Já os familiares que permitiram a doação da pele, embora associassem a doação à desfiguração do corpo, não consideraram que a pele representa a identidade da pessoa. “Essa dissonância parece estar relacionada à doação ou recusa da extração de pele”, diz a pesquisadora.

“Embora achassem que a responsabilidade de decidir fazer a doação do tecido fosse grande, eles consideravam que seu parente não mais sentia nada, e que, talvez, partes de seu corpo seriam retiradas na necropsia e que, finalmente, o corpo se decomporia.”

“Pensavam também que, com a doação, a essência da pessoa continuaria a mesma e que possivelmente poderia se evitar que outras famílias passassem pela mesma dor de perder alguém.”

“Eles sentiam que uma parte da pessoa estaria vivendo em outras pessoas. Por fim, eles autorizaram tudo que fosse possível, sem se preocupar com quais órgãos e/ou tecidos seriam doados.”

Segundo a pesquisadora, conhecer as representações sociais que estão no imaginário dos familiares fornece informações consistentes para subsidiar a elaboração e a implementação de políticas públicas e campanhas educativas direcionadas aos profissionais de saúde e à população, com o intuito de aumentar o número de doadores de pele de falecidos para transplante.

Além disso, Ágata Brito recomenda que a entrevista familiar seja adaptada com a finalidade de otimizar a doação de pele, informando-lhes sobre sua importância e possibilidades. “Dizer que o tecido pode salvar vidas, que a extração não altera a aparência do doador e não causa dor, além de esclarecer que o doador será tratado com dignidade e respeito pelos profissionais durante todo o processo da doação.”

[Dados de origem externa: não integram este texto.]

(** * sensu-go: authentication providers and RBAC rule matching

    A shallow embedding of

    - [backend/authentication/providers/ldap/ldap.go]  (module [ldap]),
    - [backend/authentication/providers/allowall/allowall.go]
      (module [allowall]),
    - the rule predicates exercised by the [api/core/v2] rule tests
      (module [rbac]),

    together with the properties of the specification that concern them.

    Go values are modelled as follows.  A Go [string] is a [string]; a slice
    [[]string] is a [list string] (the nil slice and the empty slice are both
    [[]]); a pointer that may be nil is an [option]; an [error] interface
    value that may be nil is an [option error]; a pair of results
    [(T, error)] is a pair.  A run-time panic is an explicit [Panics]
    outcome.  The calls into the go-ldap client are events answered by a
    directory; the list of events issued so far is the only state.
    [logger.Debugf] calls have no influence on any result and are left out,
    and so is the unused [context.Context] argument. *)

From Stdlib Require Import String List Bool Arith ZArith Lia.
Import ListNotations.
Open Scope list_scope.

(** ** Go runtime: errors and panics *)

(** A non-nil [error] value.  [errors_New] is [errors.New]; [ldap_Error]
    is go-ldap's [*ldap.Error], carrying the LDAP result code. *)
Inductive error : Type :=
| errors_New (text : string)
| ldap_Error (resultCode : nat) (text : string).

(** The outcome of a Go call: it returns, or it panics. *)
Inductive outcome (A : Type) : Type :=
| Returns (a : A)
| Panics (reason : string).
Arguments Returns {A} a.
Arguments Panics {A} reason.

Definition nil_dereference : string :=
  "runtime error: invalid memory address or nil pointer dereference".

(** ** api/core/v2: the types the providers use *)

Module corev2.

(** [corev2.ObjectMeta], reduced to the two fields the providers touch. *)
Record ObjectMeta : Type := {
  Name : string;
  Namespace : string
}.

(** [corev2.User] as built by the providers' claims builders. *)
Record User : Type := {
  Username : string;
  Groups : list string;
  Disabled : bool
}.
(** * economoney_bot: the balance ledger and its reports

    A shallow embedding of [src/app.py]: the two tables ([expenses],
    [balances]), the accrual function [get_balance], the transactions
    [add_expense] and [add_to_budget], the report queries [get_stats] and
    [get_weekly_stats], and the chat handlers with their process-wide
    dictionaries.

    Modelling choices:
    - a [datetime.date] is its proleptic Gregorian ordinal
      ([date.toordinal()]), an integer; [(a - b).days] is subtraction;
    - [date.today()] is an argument [today]; the several clock reads of one
      operation see the same day;
    - the [Float] columns and Python floats are values of a type [A] with the
      operations of the class [Num]; nothing is assumed about them unless a
      theorem says so. [float_num] is the program's arithmetic, binary64
      with rounding to nearest, ties to even, as Python's [float] and
      PostgreSQL's [double precision] have it; [Q_num] is exact rational
      arithmetic. A theorem that names no instance holds of both; one
      stated on [Q] is about exact amounts and says so;
    - a table is the list of its rows in insertion order; where SQL leaves the
      row order open (no ORDER BY, ties), rows come in insertion order;
    - [session.add] followed by a flush is an append to the table, and
      [session.commit()] leaves the visible rows as they are;
    - a call or a handler runs from its first line to its last on the state
      the previous one left. The bot starts a task for every update, and
      tasks may interleave at every [await]: [run] and [run_events] are the
      serial executions, in which no handler begins before the one before
      it has ended, and what is proved of them is proved of those
      executions only;
    - a text is a string of bytes; the amount filter is modelled on ASCII
      digits. *)

From Stdlib Require Import ZArith QArith Qabs List Bool String Ascii Lia Lqa.
From Stdlib Require Import Permutation Setoid Sorted.
From Stdlib Require Import DecimalString DecimalPos.
From Stdlib Require Floats.
From stdpp Require Import gmap strings.
Import ListNotations.

Local Open Scope string_scope.
Local Open Scope Z_scope.

(** ** Dates *)

Definition date := Z.

(** Day of the month of an ordinal (civil-from-days on the 400-year cycle,
    eras starting on 1 March); [date(1, 1, 1).toordinal() = 1]. *)
Definition day_of_month (d : date) : Z :=
  let z := d + 305 in
  let doe := z mod 146097 in
  let yoe := (doe - doe / 1460 + doe / 36524 - doe / 146096) / 365 in
  let doy := doe - (365 * yoe + yoe / 4 - yoe / 100) in
  let mp := (5 * doy + 2) / 153 in
  doy - (153 * mp + 2) / 5 + 1.

(** [d.replace(day=1)] *)
Definition replace_day_1 (d : date) : date := d - (day_of_month d - 1).

(** ** Configuration *)

Definition DAILY_LIMIT : Z := 2000.

(** ** Amounts *)

Class Num (A : Type) := {
  add : A -> A -> A;
  sub : A -> A -> A;
  (** an [int] operand of mixed arithmetic *)
  of_int : Z -> A;
  (** [float(text)] of a sign, the digits read as one number, and the count
      of digits after the point *)
  of_decimal : bool -> N -> nat -> A;
  (** [amount >= 0] *)
  is_nonneg : A -> bool;
  (** [abs(amount)] *)
  num_abs : A -> A;
  (** falsy as a number: [amount == 0] *)
  is_zero : A -> bool
}.

(** ** The store and the session *)

Section Ledger.

Context {A : Type} {num : Num A}.

Record Expense := {
  e_id : Z;
  e_user_id : Z;
  e_amount : A;
  e_date : date;
  e_category : option string
}.

Record Balance := {
  b_id : Z;
  b_user_id : Z;
  b_date : date;
  b_balance : A
}.

Record Store := {
  expenses : list Expense;
  balances : list Balance
}.

Definition empty_store : Store := {| expenses := []; balances := [] |}.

Como é feita a captação do tecido

A pesquisadora diz que a pele transplantada serve temporariamente (em média 14 dias) como a própria pele do paciente, retirando-o da fase crítica da queimadura ou traumatismo.

No processo de captação do tecido, são retiradas lâminas superficiais da pele das pernas, braços e do dorso. Ao final do processo, a área é enfaixada e preservada a aparência do doador. As doações ficam armazenadas em bancos de tecido, responsáveis pela captação, preparo e distribuição das peles doadas.

“O familiar precisa saber que o corpo do doador será tratado com dignidade e respeito pelos profissionais de saúde.”

A pesquisa resultou na dissertação de mestrado Representação social da doação de pele para transplante, orientada pelo coordenador científico da Liga Acadêmica de Doação de Órgãos e Tecidos para Transplante (LADOTT) e professor Marcelo José dos Santos, da EE, e  na publicação do artigo Skin donation for transplantation: social representations of Family members who (do not) give consente for collection, publicado na Burns, com a colaboração de Rafael Rodrigo da Silva Pimentel, doutorando do Programa de Gerenciamento em EE, orientado pelo professor Marcelo José dos Santos.